Identification and Classification of the Subsidiary Which Acquired the Security Being Reported on By the Parent Holding Company or Control Person.

N/A

Item 8.
Identification and Classification of Members of the Group.

This Schedule 13G is being filed on behalf of the First Savings Bank Profit Sharing/401(k) Plan identified in Item 2(a), which is filing under the Item 3(f) classification.  Exhibit A contains a disclosure of the voting and dispositive powers over shares of the issuer held by the trustees of the Stock Fund.  Each trustee set forth in Exhibit A, although filing under the Item 3(f) classification because of their relationship to the 401(k) Plan, disclaims that he/she is acting in concert with, or is a member of a group consisting of, the other Stock Fund trustees.

Item 9.
Notice of Dissolution of Group.

N/A

Item 10.
Certification.

By signing below I certify that, to the best of my knowledge and belief, the securities referred to above were acquired and are held in the ordinary course of business and were not acquired and are not held for the purpose of or with the effect of changing or influencing the control of the issuer of the securities and were not acquired and are not held in connection with or as a participant in any transaction having that purpose or effect.

 
Page 5 of 7 Pages

 

SIGNATURE

After reasonable inquiry and to the best of my knowledge and belief, I certify that the information set forth in this statement is true, complete and correct.

February 11, 2010

Date


/s/ John P. Lawson, Jr.

Signature


John P. Lawson, Jr.
Trustee

Name/Title




/s/ Larry W. Myers

Signature


Larry W. Myers
Trustee

Name/Title

 
Page 6 of 7 Pages

 

Exhibit A

Shares of common stock of the issuer are held in trust for the benefit of participating employees by the Stock Fund Trustees.  By the terms of the 401(k) Plan, the Stock Fund Trustees vote stock allocated to participant accounts as directed by participants.  Common stock held by the Stock Fund, but not yet allocated or as to which participants have not made timely voting directions, is voted by the Stock Fund Trustee (pursuant to its fiduciary responsibilities under Section 404 of the Employee Retirement Income Security Act of 1974, as amended).  Investment direction is exercised by the Stock Fund Trustee (pursuant to its fiduciary responsibilities under Section 404 of the Employee Retirement Income Security Act of 1974, as amended).

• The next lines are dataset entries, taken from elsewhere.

Lemma one_live_loop_witness : exists s', Some (with_hc hstart (OnHealthChange NewHealthChecker 7) ∅) = Some s'.
Proof.
  apply (one_live_loop (fun _ => "") hstart); [apply HR_start|apply (H_listen (fun _ => "") hstart 7)].
Defined.

Lemma transitions_delivered_in_order_witness :
  produced (with_hc hstart (OnHealthChange NewHealthChecker 7) ∅) =
  delivered hstart ++ notifyQueue (OnHealthChange NewHealthChecker 7).
Proof.
  apply (transitions_delivered_in_order (fun _ => "") (with_hc hstart (OnHealthChange NewHealthChecker 7) ∅));
    [|simpl; lia].
  eapply HR_step; [apply HR_start|apply (H_listen (fun _ => "") hstart 7)].
Defined.

(** ** Restoring *)

(** The instance a row describes; a handle that cannot be decoded skips it. *)
Definition restore_instance (r : StackInstanceRecord) : list StackInstance :=
  let mk handle := [{| SI_Name := IR_InstanceName r; SI_InstanceID := IR_InstanceID r; SI_Provider := IR_Provider r;
                       SI_DependsOn := IR_DependsOn r; SI_Status := IR_Status r;
                       SI_Health := health_of_string (IR_Health r); SI_Handle := handle |}] in
  if streq (IR_Handle r) "" then mk {| Handle_ID := ""; Handle_Provider := ""; Handle_Metadata := [] |}
  else match decode_handle (IR_Handle r) with Ok h => mk h | Err _ => [] end.

Definition restore_one (sm : StackManager) (rec : StackRecord) : StackManager :=
  match sm_store sm with
  | None => sm
  | Some d =>
      let '(d, res) := GetStackInstances d (SR_Name rec) in
      let sm := set_store sm d in
      match res with
      | Err _ => sm
      | Ok rows =>
          set_stacks sm (<[SR_Name rec := {| St_Name := SR_Name rec; St_Instances := flat_map restore_instance rows;
                                             St_Status := SR_Status rec; St_CreatedAt := SR_CreatedAt rec;
                                             St_UpdatedAt := SR_UpdatedAt rec |}]> (sm_stacks sm))
      end
  end.

Definition LoadStacks (sm : StackManager) : StackManager * option error :=
  match sm_store sm with
  | None => (sm, None)
  | Some d =>
      let '(d, res) := ListStacks d in
      let sm := set_store sm d in
      match res with
      | Err e => (sm, Some (Wrapf "failed to list stacks from store: %w" [] e))
      | Ok records => (foldl restore_one sm records, None)
      end
  end.
End stack.
Lemma destroy_missing name (sm : SM) now : missing_fails -> lists_missing name sm ->
  (DestroyStack sm now name).2 <> None /\ lists_missing name (DestroyStack sm now name).1.
Proof.
  intros Hm (st & si & p & Hst & Hin & Hp & Hl). unfold DestroyStack. rewrite Hst. set (sm1 := set_stacks sm _).
  assert (si ∈ rev (St_Instances st)) as Hin' by (by rewrite list_elem_of_In, <- in_rev, <- list_elem_of_In).
  pose proof (destroy_loop_missing name (rev (St_Instances st)) si p sm1 [] Hm Hin' Hp Hl) as Hf.
  pose proof (destroy_loop_ok name (rev (St_Instances st)) sm1 []) as Ho.
  destruct (foldl _ (sm1, []) _) as [sm2 failures]. destruct Ho as [R _]. simpl in Hf.
  destruct failures as [|e failures]; [done|]. simpl. split; [done|].
  destruct (updateStackStatus_frame sm2 now name StackStatusDegraded) as (F1 & F2 & _).
  exists (with_status (with_status st StackStatusDestroying (St_UpdatedAt st)) StackStatusDegraded now), si, p.
  rewrite F1, F2, (or_registry _ _ R). split_and!; [|done|done|intros H'; by apply Hl, (or_live _ _ R)].
  apply final_stack. rewrite (or_stacks _ _ R). apply lookup_insert_eq.
Qed.

(** A stack that lists an instance which is already gone can never be
    destroyed: however often [DestroyStack] is tried, it fails and the record
    stays. [DestroyStack] itself makes such stacks, since it keeps the instances
    it did delete in the list when another one fails. *)
Theorem missing_instance_blocks_destroy (sm : SM) (now : Z) (name : string) (retries : list Z) :
  missing_fails -> lists_missing name sm ->
  (DestroyStack (foldl (fun sm now => (DestroyStack sm now name).1) sm retries) now name).2 <> None.
Proof.
  intros Hm. revert sm. induction retries as [|t retries IH]; intros sm Hs; simpl.
  - by apply destroy_missing.
  - apply IH. by apply destroy_missing.
Qed.
End destruction.
(* ===== verification/StackRuns.v ===== *)
(** * Stacks on a sample machine

    A machine whose instances are a set of keys, with providers that can be
    told which starts and which deletions fail.  On it the theorems about
    stacks apply, and runs of the stack manager can be evaluated. *)

From stdpp Require Import base list gmap strings.
From Stdlib Require Import ZArith Lia.
From S2P Require Import Prelude GoStrings ProviderTypes Registry Discovery Health HealthFacts ManifestTypes DepOrder DepOrderFacts StackStore Stack StackFacts.

(** ** The machine *)

(** A provider, by its name and the ids it cannot start. *)
Record sample := { sample_name : string; unstartable : list string }.

(** The instances there are, and the ids that cannot be deleted now. *)
Record machine := { there : gset (string * string); stuck : list string }.

(** A machine on which every deletion works. *)
Record calm_machine := { calm_there : gset (string * string) }.

Definition no_capabilities : ProviderCapabilities :=
  {| SupportsSnapshots := false; SupportsMigration := false; SupportsLiveMigration := false; SupportsCloning := false;
     SupportsPause := false; SupportsConsole := false; SupportsVNC := false; SupportsSerial := false;
     SupportsGPUPassthrough := false; SupportsUSBPassthrough := false; SupportsPCIPassthrough := false;
     SupportsNUMA := false; SupportsBallooning := false; NetworkTypes := []; MaxNetworkInterfaces := 0; DiskTypes := [];
     MaxDisks := 0; SupportsHotplugDisk := false; SupportedArchitectures := []; SupportsCrossArch := false;
     MaxCPUs := 0; MaxMemoryMB := 0; PlatformFeatures := [] |}.

#[export] Instance sample_provider : IsProvider sample := {
  Metadata p := {| M_Name := sample_name p; M_Version := "1.0.0"; M_Type := "container"; M_Author := "";
                   M_Description := ""; M_Homepage := ""; M_License := ""; M_MinAPIVersion := ""; M_MaxAPIVersion := "" |};
  Capabilities _ := no_capabilities;
  HealthCheck _ := Some None
}.

Definition sample_create (p : sample) (l : gset (string * string)) (spec : InstanceSpec)
    : gset (string * string) * result InstanceHandle :=
  if bool_decide ((sample_name p, Spec_Name spec) ∈ l) then (l, Err (Errorf "instance %s exists" [Spec_Name spec]))
  else ({[(sample_name p, Spec_Name spec)]} ∪ l,
        Ok {| Handle_ID := Spec_Name spec; Handle_Provider := sample_name p; Handle_Metadata := [] |}).

Definition sample_delete (stuck : list string) (p : sample) (l : gset (string * string)) (h : InstanceHandle)
    : gset (string * string) * option error :=
  if bool_decide (Handle_ID h ∈ stuck) then (l, Some (Errorf "instance %s is busy" [Handle_ID h]))
  else if bool_decide ((sample_name p, Handle_ID h) ∈ l) then (l ∖ {[(sample_name p, Handle_ID h)]}, None)
  else (l, Some (Errorf "instance %s not found" [Handle_ID h])).

Definition sample_start (p : sample) (h : InstanceHandle) : option error :=
  fail_if (bool_decide (Handle_ID h ∈ unstartable p)) (Errorf "instance %s does not start" [Handle_ID h]).

#[export] Instance machine_ops : ProviderOps sample machine := {
  CreateInstance p w spec :=
    let '(l, r) := sample_create p (there w) spec in ({| there := l; stuck := stuck w |}, r);
  DeleteInstance p w h _ :=
    let '(l, r) := sample_delete (stuck w) p (there w) h in ({| there := l; stuck := stuck w |}, r);
  StartInstance p w h := (w, sample_start p h);
  StopInstance p w h _ := (w, None)
}.

#[export] Instance calm_machine_ops : ProviderOps sample calm_machine := {
  CreateInstance p w spec := let '(l, r) := sample_create p (calm_there w) spec in ({| calm_there := l |}, r);
  DeleteInstance p w h _ := let '(l, r) := sample_delete [] p (calm_there w) h in ({| calm_there := l |}, r);
  StartInstance p w h := (w, sample_start p h);
  StopInstance p w h _ := (w, None)
}.

(** The sample machines keep the laws of a provider. *)
Lemma sample_create_law p l spec :
  match sample_create p l spec with
  | (l', Ok h) => Handle_ID h = Spec_Name spec /\ (sample_name p, Handle_ID h) ∉ l /\
      l' = {[(sample_name p, Handle_ID h)]} ∪ l
  | (l', Err _) => l' = l
  end.
Proof. unfold sample_create. by case_bool_decide. Qed.

Lemma sample_delete_law st p l h :
  match sample_delete st p l h with
  | (l', None) => l' = l ∖ {[(sample_name p, Handle_ID h)]}
  | (l', Some _) => l' = l
  end.
Proof. unfold sample_delete. do 2 (case_bool_decide; [done|]). done. Qed.

#[export] Instance machine_laws : ProviderLaws sample machine.
Proof.
  refine {| live := there |}.
  - intros p w spec. pose proof (sample_create_law p (there w) spec) as Hl. simpl.
    by destruct (sample_create p (there w) spec) as [l [h|e]].
  - done.
  - done.
  - intros p w h f. pose proof (sample_delete_law (stuck w) p (there w) h) as Hl. simpl.
    by destruct (sample_delete (stuck w) p (there w) h) as [l [e|]].
Defined.

#[export] Instance calm_machine_laws : ProviderLaws sample calm_machine.
Proof.
  refine {| live := calm_there |}.
  - intros p w spec. pose proof (sample_create_law p (calm_there w) spec) as Hl. simpl.
    by destruct (sample_create p (calm_there w) spec) as [l [h|e]].
  - done.
  - done.
  - intros p w h f. pose proof (sample_delete_law [] p (calm_there w) h) as Hl. simpl.
    by destruct (sample_delete [] p (calm_there w) h) as [l [e|]].
Defined.

Lemma calm_reliable : reliable (P := sample) (W := calm_machine).
Proof.
  intros p w h Hl. simpl. unfold sample_delete. rewrite bool_decide_eq_false_2 by apply not_elem_of_nil.
  by rewrite bool_decide_eq_true_2.
Qed.

Lemma machine_missing_fails : missing_fails (P := sample) (W := machine).
Proof.
  intros p w h Hl. simpl. unfold sample_delete. case_bool_decide; [done|]. by rewrite bool_decide_eq_false_2.
Qed.

(** ** Runs *)

Definition shop_spec (inst : InstanceConfig) : InstanceSpec :=
  {| Spec_Name := Inst_Name inst; Spec_Description := ""; Spec_CPUs := 1; Spec_MemoryMB := 512; Spec_MaxProc := 0;
     Spec_ReadBPS := 0; Spec_WriteBPS := 0; Spec_ReadIOPS := 0; Spec_WriteIOPS := 0; Spec_Image := "";
     Spec_OSType := ""; Spec_OSVersion := ""; Spec_Arch := ""; Spec_CloudInit := None; Spec_Bootloader := "";
     Spec_Disks := []; Spec_Networks := []; Spec_ProviderConfig := []; Spec_Labels := []; Spec_Annotations := [] |}.

(** [inst_of] with a restart policy. *)
Definition restarted (inst : InstanceConfig) : InstanceConfig :=
  {| Inst_Name := Inst_Name inst; Inst_Provider := Inst_Provider inst; Inst_Image := Inst_Image inst;
     Inst_Resources := Inst_Resources inst; Inst_Networks := Inst_Networks inst; Inst_Storage := Inst_Storage inst;
     Inst_CloudInit := Inst_CloudInit inst;
     Inst_Lifecycle := {| StopTimeout := 10; Autostart := None; Hooks := None; HealthCheck_ := None;
       Restart := Some {| RS_Enabled := true; RS_MaxRestarts := 3; RS_Delay := ""; RS_ResetAfter := "" |} |};
     Inst_Environment := Inst_Environment inst; Inst_ProviderOverrides := Inst_ProviderOverrides inst;
     Inst_DependsOn := Inst_DependsOn inst |}.

(** A shop: a database that is restarted when unhealthy, and a web server that needs it. *)
Definition shop : StackManifest :=
  {| Manifest_Stack := {| SM_APIVersion := "hospitus.io/v1"; SM_Name := "shop" |};
     Manifest_Instances := [inst_of "web" ["db"]; restarted (inst_of "db" [])] |}.

(** No pause is cut short; no dependency has to be waited for. *)
Definition undisturbed : deploy_env :=
  {| waits := fun _ => {| brief := None; polls := []; gives_up := Errorf "timeout waiting for dependencies to be healthy" [] |}; pause_ends := fun _ => None |}.

Definition empty_store : Datastore := {| stacks := ∅; stack_instances := ∅; faults := [] |}.

(** A manager with a checker, a restarter and a store, over one provider. *)
Definition manager {W} (broken : list string) (w : W) : StackManager (P := sample) (W := W) (D := Datastore) :=
  {| sm_stacks := ∅; sm_registry := {["jail" := {| sample_name := "jail"; unstartable := broken |}]};
     sm_store := Some empty_store; sm_services := NewServiceRegistry; sm_health := Some NewHealthChecker;
     sm_restarter := Some (NewAutoRestarter None); sm_world := w; cloudInitRoot := "" |}.

(** An encoding of the handles this provider makes. *)
Definition sample_encode (h : InstanceHandle) : result string :=
  match Handle_Metadata h with
  | [] => if streq (Handle_Provider h) "jail" && negb (streq (Handle_ID h) "") then Ok (Handle_ID h)
          else Err (Errorf "not a jail" [])
  | _ => Err (Errorf "has metadata" [])
  end.
Definition sample_decode (s : string) : result InstanceHandle :=
  Ok {| Handle_ID := s; Handle_Provider := "jail"; Handle_Metadata := [] |}.

Lemma sample_round_trip h s : sample_encode h = Ok s -> s <> "" /\ sample_decode s = Ok h.
Proof.
  unfold sample_encode, sample_decode. destruct h as [i p [|]]; simpl; [|done].
  destruct (streq p "jail") eqn:Ep; [|done]. destruct (streq i "") eqn:Ei; [done|]. simpl. intros [= <-].
  apply streq_true in Ep. apply streq_false in Ei. by subst.
Qed.

Definition deploy {W} `{ProviderOps sample W} (sm : StackManager (P := sample) (W := W) (D := Datastore))
    : StackManager (P := sample) (W := W) (D := Datastore) * option error :=
  DeployStack sample_encode (fun _ => Ok "{}")
    (fun inst _ => Ok (shop_spec inst)) listed undisturbed sm 100 shop.

Lemma manager_checker {W} broken (w : W) h : sm_health (manager broken w) = Some h -> checker_ok h.
Proof. intros [= <-]. constructor; simpl; try done; intros *; rewrite ?lookup_empty; try done; set_solver. Qed.

Lemma manager_clean {W} broken (w : W) :
  Forall (fun inst => clean "shop" (manager broken w) (Inst_Name inst)) (Manifest_Instances shop).
Proof. repeat constructor; intros h [= <-]; done. Qed.


(** The shop, deployed on a machine where [stuck] cannot be deleted. *)
Definition deployed_shop (st : list string) := (deploy (manager [] {| there := ∅; stuck := st |})).1.

(** The stack of a manager after a run, and one of its instances. *)
Definition shop_of {W} (sm : StackManager (P := sample) (W := W) (D := Datastore)) : Stack :=
  default {| St_Name := ""; St_Instances := []; St_Status := ""; St_CreatedAt := 0; St_UpdatedAt := 0 |}
    (sm_stacks sm !! "shop").

Definition nth_instance (st : Stack) (i : nat) : StackInstance :=
  List.nth i (St_Instances st)
    {| SI_Name := ""; SI_InstanceID := ""; SI_Provider := ""; SI_DependsOn := []; SI_Status := "";
       SI_Health := HealthNone; SI_Handle := {| Handle_ID := ""; Handle_Provider := ""; Handle_Metadata := [] |} |}.

Lemma destroy_all_or_kept_witness :
  (DestroyStack (deployed_shop []) 200 "shop").2 = None /\
  sm_stacks (DestroyStack (deployed_shop []) 200 "shop").1 !! "shop" = None.
Proof.
  assert (sm_stacks (deployed_shop []) !! "shop" = Some (shop_of (deployed_shop []))) as Hst by (vm_compute; reflexivity).
  pose proof (destroy_all_or_kept (deployed_shop []) 200 "shop" _ Hst) as Ht.
  assert ((DestroyStack (deployed_shop []) 200 "shop").2 = None) as He by (vm_compute; reflexivity).
  destruct (DestroyStack (deployed_shop []) 200 "shop") as [sm' [e|]]; [discriminate He|].
  destruct Ht as (_ & Hs & _). split; [reflexivity|]. simpl. rewrite Hs. apply lookup_delete_eq.
Defined.

(** The rollback of a failed deployment leaves the restart policies of the
    instances it removed: here the database was created and deleted again, and
    the restarter still has a policy and a target for it. *)
Theorem rollback_keeps_restart_policy :
  let sm := (deploy (manager ["shop_web"] {| calm_there := ∅ |})).1 in
  (deploy (manager ["shop_web"] {| calm_there := ∅ |})).2 <> None /\ calm_there (sm_world sm) = ∅ /\
  exists ar policy p h, sm_restarter sm = Some ar /\ restartPolicy ar !! "shop_db" = Some policy /\
    targets ar !! "shop_db" = Some (p, h) /\ (p, Handle_ID h) = ({| sample_name := "jail"; unstartable := ["shop_web"] |}, "shop_db").
Proof.
  intros sm. split; [vm_compute; discriminate|]. split; [vm_compute; reflexivity|].
  eexists _, _, _, _. split_and!; vm_compute; reflexivity.
Qed.

(** The machine after an operator has freed what was stuck. *)
Definition repaired (sm : StackManager (P := sample) (W := machine) (D := Datastore)) :=
  set_world sm {| there := there (sm_world sm); stuck := [] |}.

Lemma missing_instance_blocks_destroy_witness :
  let sm := repaired (DestroyStack (deployed_shop ["shop_db"]) 200 "shop").1 in
  (DestroyStack (foldl (fun sm now => (DestroyStack sm now "shop").1) sm [300; 400]%Z) 500 "shop").2 <> None.
Proof.
  intros sm. apply (missing_instance_blocks_destroy sm 500 "shop" [300; 400]%Z machine_missing_fails).
  exists (shop_of sm), (nth_instance (shop_of sm) 1), {| sample_name := "jail"; unstartable := [] |}. split_and!.
  - vm_compute. reflexivity.
  - apply (list_elem_of_lookup_2 _ 1). vm_compute. reflexivity.
  - vm_compute. reflexivity.
  - apply (bool_decide_eq_false_1 _). vm_compute. reflexivity.
Defined.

The Stock Fund Trustees and their beneficial ownership of shares of common stock of the issuer exclusive of responsibilities as a Stock Fund Trustee or Stock Fund sponsor, as the case may be, are as follows (such ownership being disregarded in reporting the 401(k) Plan’s ownership within this Schedule 13G).

   
Direct Beneficial
 
Beneficial Ownership
Name
 
Ownership
 
As 401(K) Participant
         
John P. Lawson, Jr.
 
704
 
14,144
         
Gregory A. McMurry
 
1,972
 
5,858
         
Larry W. Myers
 
21,005
 
40,852

The Stock Fund Trustees expressly disclaim beneficial ownership of any shares held in the Stock Fund in which such person does not have a direct pecuniary interest.  The Stock Fund Trustees disclaim that he/she is acting in concert with, or is a member of a group consisting of, the other trustees of the Stock Fund.